_Activity_
Only one stretch of the records below should be repeated. It starts with the line containing "[| exact Hm]." and goes on through the line containing "rewrite (whole_second_lookup self", exactly as written.

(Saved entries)
= Beginning of Section =

(** ** Groups are never empty *)

(** X20. In a map that a batched ranged read returns, no key holds an
    empty list: a tag without rows has no key at all. *)
Theorem batched_groups_not_empty (srv : Server) (self : Historian)
    (tag_ids : list string) (start_time end_time : datetime)
    (step_size : Z) (aggregate : string)
    (escape_slash remove_microseconds : bool) (log : list event)
    (m : gmap string (list TagReading)) (k : string) (l : list TagReading) :
  fst (get_tags_readings srv self tag_ids start_time end_time escape_slash
         log) = Ok m
  \/ fst (get_tags_readings_interpolated srv self tag_ids start_time end_time
            step_size aggregate escape_slash remove_microseconds log) = Ok m ->
  m !! k = Some l ->
  l <> [].
Proof.
  intros [H | H] Hl.
  - apply get_tags_readings_Ok in H as (t0 & t1 & rows & _ & _ & _ & _ & Hm).
    assert (Hlook : m !! k = appended (reading_of self) ∅ k rows).
    { eapply group_by_id_lookup; [| exact Hm].
      intros r x Hx. now apply reading_Ok in Hx. }
    rewrite Hl, appended_empty in Hlook.
    destruct (decide (k ∈ Id <$> rows)) as [Hk | Hk]; [| discriminate].
    injection Hlook as ->. intros E. apply fmap_nil_inv in E.
    now apply rows_of_nil in E.
  - apply get_tags_readings_interpolated_Ok in H
      as (t0 & t1 & rows & _ & _ & _ & _ & Hm).
    rewrite (whole_second_lookup self rows m Hm) in Hl.
    destruct (decide (k ∈ Id <$> rows)) as [Hk | Hk]; [| discriminate].
    injection Hl as <-. intros E. apply fmap_nil_inv in E.
    now apply rows_of_nil in E.
Qed.

Lemma batched_groups_not_empty_witness :
  reading_of plant <$> rows_of "PLT.src/a" (select_columns sample_rows_a)
  <> [].
Proof.
  apply (batched_groups_not_empty (serving sample_rows_a) plant
           ["PLT.src/a"] early late default_step_size default_aggregate true
           true []
           (<[ "PLT.src/a" := reading_of plant <$> rows_of "PLT.src/a"
                                (select_columns sample_rows_a) ]>
              (∅ : gmap string (list TagReading)))
           "PLT.src/a").
  - left. vm_compute. reflexivity.
  - vm_compute. reflexivity.
Defined.

(** ** A statement that fails *)

(** X21. When the server lets the client in and its function fails, the
    read raises the database error with the server's message, unchanged,
    and the connection is closed after the statement. For the ranged
    reads the bounds are naive, and in order for [get_tag_readings]. *)
Theorem failed_statement_raises_and_closes (srv : Server) (self : Historian)
    (tag_id : string) (tag_ids : list string)
    (start_time end_time t0 t1 : datetime) (step_size : Z)
    (aggregate : string) (escape_slash remove_microseconds : bool)
    (msg : string) (log : list event) :
  lets_in srv self ->
  localize (timezone self) start_time = Ok t0 ->
  localize (timezone self) end_time = Ok t1 ->
  (forall ids a b, readrawtags srv ids a b = Failed msg) ->
  (forall ids a b g s, readinterpolatedtags srv ids a b g s = Failed msg) ->
  get_current_tag_reading srv self tag_id escape_slash log
  = (Raise (DatabaseError msg),
     (log ++ [connect_of self;
              Execute (SelectCurrent (sent_id escape_slash tag_id));
              Close])%list)
  /\ get_current_tags_readings srv self tag_ids escape_slash log
     = (Raise (DatabaseError msg),
        (log ++ [connect_of self;
                 Execute (SelectCurrent (sent_ids escape_slash tag_ids));
                 Close])%list)
  /\ get_tags_readings srv self tag_ids start_time end_time escape_slash log
     = (Raise (DatabaseError msg),
        (log ++ [connect_of self;
                 Execute (SelectRaw (sent_ids escape_slash tag_ids) t0 t1);
                 Close])%list)
  /\ get_tags_readings_interpolated srv self tag_ids start_time end_time
       step_size aggregate escape_slash remove_microseconds log
     = (Raise (DatabaseError msg),
        (log ++ [connect_of self;
                 Execute (SelectInterpolated (sent_ids escape_slash tag_ids)
                            t0 t1 aggregate step_size);
                 Close])%list)
  /\ (Datetime.le start_time end_time = Ok true ->
      get_tag_readings srv self tag_id start_time end_time escape_slash log
      = (Raise (DatabaseError msg),
         (log ++ [connect_of self;
                  Execute (SelectRaw (sent_id escape_slash tag_id) t0 t1);
                  Close])%list)).
Proof.
  intros Hin H0 H1 Hraw Hint.
  assert (Hrun : forall q, run srv q = Raise (DatabaseError msg)).
  { intros q. unfold run. destruct q; now rewrite ?Hraw, ?Hint. }
  repeat apply conj.
  - rewrite (get_current_tag_reading_script srv self tag_id escape_slash log
               Hin). now rewrite Hrun.
  - rewrite (get_current_tags_readings_script srv self tag_ids escape_slash
               log Hin). now rewrite Hrun.
  - rewrite (get_tags_readings_script srv self tag_ids start_time end_time
               t0 t1) by assumption. now rewrite Hrun.
  - rewrite (get_tags_readings_interpolated_script srv self tag_ids
               start_time end_time t0 t1) by assumption. now rewrite Hrun.
  - intros Hle.
    rewrite (get_tag_readings_script srv self tag_id start_time end_time
               t0 t1 escape_slash log Hle Hin H0 H1). now rewrite Hrun.
Qed.

Lemma failed_statement_raises_and_closes_witness :
  get_current_tag_reading (failing "Timeout expired") plant "PLT.src/a" true []
  = (Raise (DatabaseError "Timeout expired"),
     ([] ++ [connect_of plant;
             Execute (SelectCurrent (sent_id true "PLT.src/a"));
             Close])%list)
  /\ get_current_tags_readings (failing "Timeout expired") plant sample_ids
       true []
     = (Raise (DatabaseError "Timeout expired"),
        ([] ++ [connect_of plant;
                Execute (SelectCurrent (sent_ids true sample_ids));
                Close])%list)
  /\ get_tags_readings (failing "Timeout expired") plant sample_ids early
       late true []
     = (Raise (DatabaseError "Timeout expired"),
        ([] ++ [connect_of plant;
                Execute (SelectRaw (sent_ids true sample_ids) (in_utc early)
                           (in_utc late));
                Close])%list)
  /\ get_tags_readings_interpolated (failing "Timeout expired") plant
       sample_ids early late default_step_size default_aggregate true true []
     = (Raise (DatabaseError "Timeout expired"),
        ([] ++ [connect_of plant;
                Execute (SelectInterpolated (sent_ids true sample_ids)
                           (in_utc early) (in_utc late) default_aggregate
                           default_step_size);
                Close])%list)
  /\ (Datetime.le early late = Ok true ->
      get_tag_readings (failing "Timeout expired") plant "PLT.src/a" early
        late true []
      = (Raise (DatabaseError "Timeout expired"),
         ([] ++ [connect_of plant;
                 Execute (SelectRaw (sent_id true "PLT.src/a") (in_utc early)
                            (in_utc late));
                 Close])%list)).
Proof.
  apply (failed_statement_raises_and_closes (failing "Timeout expired") plant
           "PLT.src/a" sample_ids early late (in_utc early) (in_utc late)
           default_step_size default_aggregate true true "Timeout expired"
           []); reflexivity.
Defined.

= End of Section =

_Solution_
    { eapply group_by_id_lookup; [| exact Hm].
      intros r x Hx. now apply reading_Ok in Hx. }
    rewrite Hl, appended_empty in Hlook.
    destruct (decide (k ∈ Id <$> rows)) as [Hk | Hk]; [| discriminate].
    injection Hlook as ->. intros E. apply fmap_nil_inv in E.
    now apply rows_of_nil in E.
  - apply get_tags_readings_interpolated_Ok in H
      as (t0 & t1 & rows & _ & _ & _ & _ & Hm).
    rewrite (whole_second_lookup self rows m Hm) in Hl.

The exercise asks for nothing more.